§ HOW TO COMPLETE THIS TASK
Check every line of the entries that follow, and copy the ones containing "discriminate".
■ ■ ■ ■
(** No persistence step is a disconnect request. *)
Lemma Stop_persist_no_disconnect w conn :
  Call (Conn_Disconnect conn) ∉ trace (Stop_persist w).
Proof.
  unfold Stop_persist.
  destruct (w_StateStore_Save w), (w_SaveUsers w), (w_SavePortals w),
    (w_SavePuppets w); simpl;
    repeat (let H := fresh in
            intros H; apply elem_of_cons in H as [H|H]; [discriminate|];
            revert H);
    apply not_elem_of_nil.
Qed.

(** The disconnect requests of the loop are those of the connected users
    among the visited entries. *)
Lemma visit_events_disconnect w us entries conn :
  Call (Conn_Disconnect conn) ∈ flat_map (visit_events w us) entries ↔
  ∃ entry user, entry ∈ entries ∧ us !! entry.2 = Some user
                ∧ Conn user = Some conn.
Proof.
  rewrite list_elem_of_In, in_flat_map. split.
  - intros (entry & Hin & Hev). apply list_elem_of_In in Hin, Hev.
    unfold visit_events in Hev.
    destruct (us !! entry.2) as [user|] eqn:Hu; [|by apply elem_of_nil in Hev].
    destruct (Conn user) as [c|] eqn:Hc; [|by apply elem_of_nil in Hev].
    exists entry, user. repeat split; try done.
    apply elem_of_cons in Hev as [Hev|Hev]; [discriminate|].
    apply elem_of_cons in Hev as [Hev|Hev]; [congruence|].
    apply elem_of_cons in Hev as [Hev|Hev];
      [by destruct (w_Disconnect w c)|by apply elem_of_nil in Hev].
  - intros (entry & user & Hin & Hu & Hc). exists entry.
    split; [by apply list_elem_of_In|].
    apply list_elem_of_In. unfold visit_events. rewrite Hu, Hc.
    apply list_elem_of_further, list_elem_of_here.
Qed.

Lemma visit_events_SetSession w us entries k p user conn sess :
  (k, p) ∈ entries → us !! p = Some user → Conn user = Some conn →
  w_Disconnect w conn = inl sess →
  Call (User_SetSession p sess) ∈ flat_map (visit_events w us) entries.
Proof.
  intros Hin Hu Hc Hd. apply list_elem_of_In, in_flat_map.
  exists (k, p). split; [by apply list_elem_of_In|].
  apply list_elem_of_In. unfold visit_events. simpl. rewrite Hu, Hc, Hd.
  do 2 apply list_elem_of_further. apply list_elem_of_here.
Qed.

(** ** Claims about [Stop] *)


(** C4, amended. [Stop] requests a disconnect exactly for the connections
    of the users of [usersByJID] that have one; the object of such a user
    gets the returned token as its session when the call returns one, and
    is left as it was when the call fails; the object of a user without
    connection, and every object that [usersByJID] does not point to, is
    left as it was. *)
Theorem Stop_stores_session_tokens w bridge stop :
  chan_send (stopSaveLoop bridge) true = Some stop →
  GoRange w → users_allocated (registry bridge) →
  ∃ bridge',
    outcome (Stop w bridge) = Returns bridge'
    ∧ usersByJID (registry bridge') = usersByJID (registry bridge)
    ∧ (∀ conn,
         Call (Conn_Disconnect conn) ∈ trace (Stop w bridge) ↔
         ∃ k p user, usersByJID (registry bridge) !! k = Some p
                     ∧ users (registry bridge) !! p = Some user
                     ∧ Conn user = Some conn)
    ∧ (∀ k p user,
         usersByJID (registry bridge) !! k = Some p →
         users (registry bridge) !! p = Some user →
         match Conn user with
         | None => users (registry bridge') !! p = Some user
         | Some conn =>
             match w_Disconnect w conn with
             | inl sess =>
                 Call (User_SetSession p sess) ∈ trace (Stop w bridge)
                 ∧ users (registry bridge') !! p =
                   Some (mkUser (MXID user) (JID user) (Conn user) (Some sess))
             | inr _ => users (registry bridge') !! p = Some user
             end
         end)
    ∧ (∀ p, (∀ k, usersByJID (registry bridge) !! k ≠ Some p) →
            users (registry bridge') !! p = users (registry bridge) !! p).
Proof.
  intros Hsend Hrange Halloc.
  rewrite (Stop_run _ _ _ Hsend Hrange Halloc).
  eexists. split; [reflexivity|]. split; [reflexivity|]. simpl. split; [|split].
  - intros conn. unfold trace. simpl.
    rewrite !elem_of_cons, elem_of_app, visit_events_disconnect. split.
    + intros [?|[?|[?|[(entry & user & Hin & Hu & Hc)|Hper]]]]; try discriminate.
      * destruct entry as [k p]. exists k, p, user. repeat split; try done.
        rewrite (Hrange _) in Hin. by apply elem_of_map_to_list in Hin.
      * by apply Stop_persist_no_disconnect in Hper.
    + intros (k & p & user & Hk & Hu & Hc). do 3 right. left.
      exists (k, p), user. repeat split; try done.
      rewrite (Hrange _). by apply elem_of_map_to_list.
  - intros k p user Hk Hu.
    assert (Hin : (k, p) ∈ w_range w (usersByJID (registry bridge))).
    { rewrite (Hrange _). by apply elem_of_map_to_list. }
    rewrite visited_lookup, Hu.
    rewrite decide_True by (apply list_elem_of_fmap; by exists (k, p)).
    simpl. unfold disconnected.
    destruct (Conn user) as [conn|] eqn:Hc; [|done].
    destruct (w_Disconnect w conn) as [sess|err] eqn:Hd; [|done].
    split; [|done]. unfold trace. simpl.
    do 3 apply list_elem_of_further. apply elem_of_app. left.
    by eapply visit_events_SetSession.
  - intros p Hnot. rewrite visited_lookup.
    rewrite decide_False; [done|].
    intros ([k p'] & -> & Hin)%list_elem_of_fmap.
    rewrite (Hrange _) in Hin. apply elem_of_map_to_list in Hin.
    by destruct (Hnot k).
Qed.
■ ■ ■ ■
§ SOLUTION BELOW
            intros H; apply elem_of_cons in H as [H|H]; [discriminate|];
    apply elem_of_cons in Hev as [Hev|Hev]; [discriminate|].
    + intros [?|[?|[?|[(entry & user & Hin & Hu & Hc)|Hper]]]]; try discriminate.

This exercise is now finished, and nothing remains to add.